Nouvelle-s d'Imaginarium-s #4
Novembre 2020
Dans un monde en crises comment naviguer entre les annonces catastrophistes et les discours optimistes béats ? Avec cette quatrième édition de Nouvelle-s d’Imaginarium-s nous partageons quelques réflexions introductives sur cette opposition stérile et, surtout, nous vous proposons de participer avec nous à un défi créatif afin d’imaginer de nouveaux récits pour avancer ensemble.
Enfin, comme d’habitude, n’hésitez pas à réagir à cette lettre ou à la faire suivre à vos contacts qui souhaiteraient en savoir plus sur Imaginarium-s ou s’abonner à cette lettre d’informations pour suivre nos projets !
ET SI…
La fiction devenait une énergie motrice
Si vous lisez ces Nouvelle-s, vous partagez sans doute notre conviction que les récits de fiction peuvent nous fournir une énergie motrice à nos sociétés. Et vous pensez qu’on en a bien besoin en ce moment… Pourtant, en réfléchissant un peu au rôle des récits et de la fiction pour engager les transitions dont nous avons besoin, on se rend compte que les « solutions simples » sont souvent inopérantes. Raconter l’effondrement ou la catastrophe en jouant sur le registre de la peur peut aussi bien conduire au fatalisme que susciter des réactions salvatrices, mais seulement si les scénarios sont crédibles et accompagnés de pistes de solutions. Choisir le registre de l’utopie optimiste peut paraître plus encourageant mais risque aussi de ne pas être suffisamment mobilisateur, trop « hors-sol »…
Frank Beau, dans Horizons Publics, rend bien compte de la complexité de la tâche lorsqu’il nous appelle à nous doter d’une nouvelle poétique du futur et du vivant : « on perçoit bien la fragilité de l’utopie « du monde d’après » émergée pendant la crise, et que sans « image » d’une alternative sensible, d’un fait imaginaire nouveau, les réflexes usuels seront renforcés. C’est donc bien dans la capacité à renouveler la représentation de nos modes de vie et des regards sur le futur que peuvent se trouver certaines nuances et alternatives concrètes aux images de l’effondrement, de la singularité technologique, du libéralisme comme horizons ultimes et indépassables. Ces nuances se trouveraient au fond des représentations et des habitus culturels, dans une autre manière de regarder et de nommer les choses, dans une nouvelle poétique du futur et du vivant. »

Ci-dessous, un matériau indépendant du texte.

(** The reverse-DNS check passes exactly when the sending address is valid, its
    first PTR name resolves back to that address, and the client either gave no HELO name or gave
    that name. *)
Theorem ptrPlausibility_pass env ip helo :
  let addr := ParseIP (TrimSpace ip) in
  c_Status (ptrPlausibility env ip helo) = "pass"
  <-> isNil addr = false /\
      exists name names fwd,
        lookupAddr env (IP_String addr) = (name :: names, dnsOK)
        /\ lookupHost env (TrimSuffix (ToLower name) ".") = (fwd, dnsOK)
        /\ IP_String addr ∈ fwd
        /\ (helo = "" \/ EqualFold (TrimSuffix (ToLower name) ".") (TrimSuffix (ToLower (TrimSpace helo)) ".") = true).
Proof.
  intros addr. unfold ptrPlausibility. fold addr.
  destruct (isNil addr); [split; [done|by intros [? _]]|].
  unfold lookupAddr, three_valued. destruct (env_addr _ _) as [[|name names]|e].
  - split; [done|]. by intros (_ & ? & ? & ? & ? & _).
  - simpl. destruct (lookupHost env _) as [fwd st] eqn:Hf. destruct st;
      [|split; [done|]; intros (_ & ? & ? & ? & [= <- <-] & Hf' & _); congruence..].
    destruct (existsb _ fwd) eqn:He.
    + assert (Hin : IP_String addr ∈ fwd).
      { apply existsb_exists in He as (x & Hx & ->%String.eqb_eq). by apply list_elem_of_In. }
      destruct (isEmpty helo) eqn:Hh; simpl.
      * apply isEmpty_true in Hh. split; [|done]. intros _. split; [done|]. exists name, names, fwd. auto.
      * apply isEmpty_false in Hh. destruct (EqualFold _ _) eqn:Hq; simpl.
        -- split; [|done]. intros _. split; [done|]. exists name, names, fwd. auto.
        -- split; [done|]. intros (_ & ? & ? & ? & [= <- <-] & _ & _ & [?|Hq']); congruence.
    + split; [done|]. intros (_ & ? & ? & ? & [= <- <-] & Hf' & Hin & _). rewrite Hf in Hf'. injection Hf' as <-.
      apply not_true_iff_false in He. destruct He. apply existsb_exists. exists (IP_String addr).
      rewrite String.eqb_refl, <- list_elem_of_In. done.
  - split; [by destruct (classifyDNSError e)|]. intros (_ & ? & ? & ? & ? & _). by destruct (classifyDNSError e).
Qed.

(** ** Examples *)

Example dynamic_names :
  MatchString dynamicPTRPattern "p5b0a1c2d.dip0.t-ipconnect.de" = false
  /\ MatchString dynamicPTRPattern "host-203-0-113-7.example.net" = true
  /\ MatchString dynamicPTRPattern "dyn.example.net" = true
  /\ MatchString dynamicPTRPattern "dynamo.example.net" = false.
Proof. vm_compute. done. Qed.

Pour parler d’un monde fragile et d’une catastrophe possible, Jean-Pierre Dupuy propose, à nouveau, sa vision du catastrophisme éclairé et il l’explique dans un récent article sur AOC :
« Prophétiser que la catastrophe est sur le point de se produire, c’est contribuer à la faire advenir. La passer sous silence ou en minimiser l’importance, à la façon des optimistes béats, conduit au même résultat. Ce qu’il faudrait, c’est combiner les deux démarches : annoncer un avenir nécessaire qui superposerait l’occurrence de la catastrophe, pour qu’elle puisse faire office de dissuasion, et sa non-occurrence, pour préserver l’espoir. (…) Voilà à quoi devrait ressembler la prophétie face à une catastrophe anticipée mais dont la date est inconnue : le malheur ne devrait y figurer qu’en filigrane d’une annonce de bonheur, ce bonheur consistant en l’évitement du malheur. On pourrait dire que le bonheur contient le malheur tout en étant son contraire, en prenant le verbe « contenir » dans son double sens d’avoir en soi et de faire barrage à. »

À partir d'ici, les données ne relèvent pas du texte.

(* ===== verification/Content.v ===== *)
(** * Content checks (internal/analyzer/analyzer.go)

    Links, HTML, subject, header fields, Unicode tricks and newsletter rules.
    Third-party parsers and the tables of package unicode are parameters
    ([content_lib]); an HTTP request for a link is a function. The one-line
    summaries of checks are left out, their technical details are kept. *)

From S2P Require Import Prelude F64 GoStrings GoTime Regex GoNet Model Score Spf Checks Dkim MailHeaders Body.

Local Open Scope string_scope.
Local Open Scope list_scope.
Local Open Scope Z_scope.

(** A parsed URL: host with port, host without, and the names of its query. *)
Record url_parts := mkURL { u_Host : string; u_Hostname : string; u_Query : list string }.

Record content_lib := mkContentLib {
  cl_body : body_lib;
  cl_ParseURL : string -> option url_parts;           (** url.Parse *)
  cl_PublicSuffix : string -> string * bool;          (** publicsuffix.PublicSuffix *)
  cl_EffectiveTLDPlusOne : string -> option string;   (** publicsuffix.EffectiveTLDPlusOne *)
  cl_ParseAddress : string -> option mail_address;    (** mail.ParseAddress *)
  cl_ParseDate : string -> option Z;                  (** mail.ParseDate *)
  cl_IsLetter : Z -> bool;                            (** unicode.IsLetter *)
  cl_IsUpper : Z -> bool;                             (** unicode.IsUpper *)
  cl_Quote : string -> string                         (** the %q verb *)
}.

(** ** Links *)

(** http or https, and then everything up to a blank, a quote, an angle or a
    closing parenthesis. *)
Definition link_pattern : regex :=
  seq_of [rlit "http"; ropt (rlit "s"); rlit "://";
          rplus (RSet (fun c => negb (space_rune c || (c =? 34) || rune_in "'>)" c)))].
Definition extractLinks (s : string) : list string := FindAllString link_pattern s.

Definition shorteners : list string := ["bit.ly"; "tinyurl.com"; "t.co"; "goo.gl"; "is.gd"; "ow.ly"].

Definition is_tracking_key (q : string) : bool :=
  let lq := ToLower q in HasPrefix lq "utm_" || Contains lq "track" || Contains lq "mc_eid".

(** The placeholders of mail templates. *)
Definition templatePlaceholderRE : regex :=
  let not_in s := RSet (fun c => negb (rune_in s c)) in
  let not_brace := RSet (fun c => negb ((c =? 125) || space_rune c)) in
  RGroup (alt_of
    [seq_of [rlit "{"; between1 50 not_brace; rlit "}"];
     seq_of [rlit "*|"; between1 30 (not_in "|"); rlit "|*"];
     seq_of [rlit "%7B"; between1 40 (not_in "%"); rlit "%7D"];
     seq_of [rlit "${"; between1 30 not_brace; rlit "}"]]).

(** Meta refresh, case-insensitive. *)
Definition metaRefreshRE : regex :=
  let blanks := RStar (RSet space_rune) in
  seq_of [ilit "<meta"; rplus (RSet (fun c => negb (c =? 62))); ilit "http-equiv"; blanks; ilit "="; blanks;
          ropt (RSet (fun c => (c =? 34) || (c =? 39))); ilit "refresh"].

(** Links that act when opened. *)
Definition action_words : list string :=
  ["unsub"; "un-sub"; "abmeld"; "abbestell"; "optout"; "opt-out"; "austrag"; "confirm"; "bestaetig"; "bestätig";
   "doubleopt"; "double-opt"; "verify"; "activate"; "aktivier"].

(** The word double-?opt is written out as its two spellings. *)
Definition actionLinkPattern : regex := RGroup (alt_of (ilit <$> action_words)).
Definition isActionLink (u : string) : bool := MatchString actionLinkPattern u.

(** Wording of an unsubscribe line. *)
Definition bulkContentPattern : regex :=
  RGroup (alt_of [ilit "abmelden"; ilit "abbestellen"; ilit "austragen"; ilit "unsubscribe"; ilit "newsletter abbestellen";
    ilit "aus dem verteiler"; ilit "vom newsletter"; seq_of [ilit "opt"; ropt (RSet dot_rune); ilit "out"]; ilit "abmeldelink"]).

Definition looksLikeBulkContent (headers : mail_header) (body : parsedBody) : bool :=
  if negb (MatchString bulkContentPattern (pb_AllText body)) then false
  else if negb (pb_HasHTMLPart body) then false
  else if (Count (ToLower (pb_HTML body)) "<a " <? 5)%nat then false
  else if negb (isEmpty (TrimSpace (Get headers "In-Reply-To"))) || negb (isEmpty (TrimSpace (Get headers "References"))) then false
  else true.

Avec l’Imaginarium-s nous cherchons toujours le juste registre d’écriture, autour d’un principe de non-dystopie dont nous vous avons déjà parlé dans la première édition de Nouvelle-s d’Imaginarium-s. Aujourd’hui, nous vous proposons de jouer aux prophètes d’un catastrophisme éclairé pour parler de crises sanitaires en s’en emparant différemment, joyeusement, ironiquement, étrangement, intégralement, justement…
INVITATION
Le cadavre exquis se rira du covid-53*
* version 2054 du fameux « Le cadavre – exquis – boira – le vin – nouveau. »
Vous avez participé – ou pas – aux premières productions et rencontres d’Imaginarium-s. Vous avez envie de donner du relief à ce deuxième confinement qui est pour le moment plutôt terne, voire morose. Vous cherchez à faire un pas de côté créatif et gratifiant.
Vous ne vous résignez pas à voir la santé réduite à la lutte des soignants contre le déferlement des cas de Covid-19 ni à entendre, jour après jour, que le sens de l’existence est de rester en vie « quoi qu’il en coûte »…
A l’inverse vous avez apprécié – lors du 1er confinement – le lien de toute une population avec ses soignants (les applaudissements), la redécouverte du « care » et de l’aspiration à prendre soin de nous, la capacité des soignants des hôpitaux à sortir du cadre et à inventer les solutions qui ont permis de « tenir ».
Nous vous invitons à un exercice d’écriture collective à distance : sous la forme d’un cadavre exquis, nous allons créer ensemble 10 récits qui racontent les futurs de la santé au travers de personnages de fiction que vous inventerez et qui vont circuler d’histoire en histoire…
Le pitch :
Mars 2054 : même plus peur du corona ! L’épidémie de Covid-53 est bien là et elle confirme la résilience de notre système de Santé Sociale.
Comment participer :
Vous pouvez candidater seul.e ou en groupe (jusqu’à 3 co-auteurs). Pour le cas où nous aurions plus de candidatures qu’attendu, merci de nous préciser si vous êtes prêts à faire équipe avec d’autres co-auteurs.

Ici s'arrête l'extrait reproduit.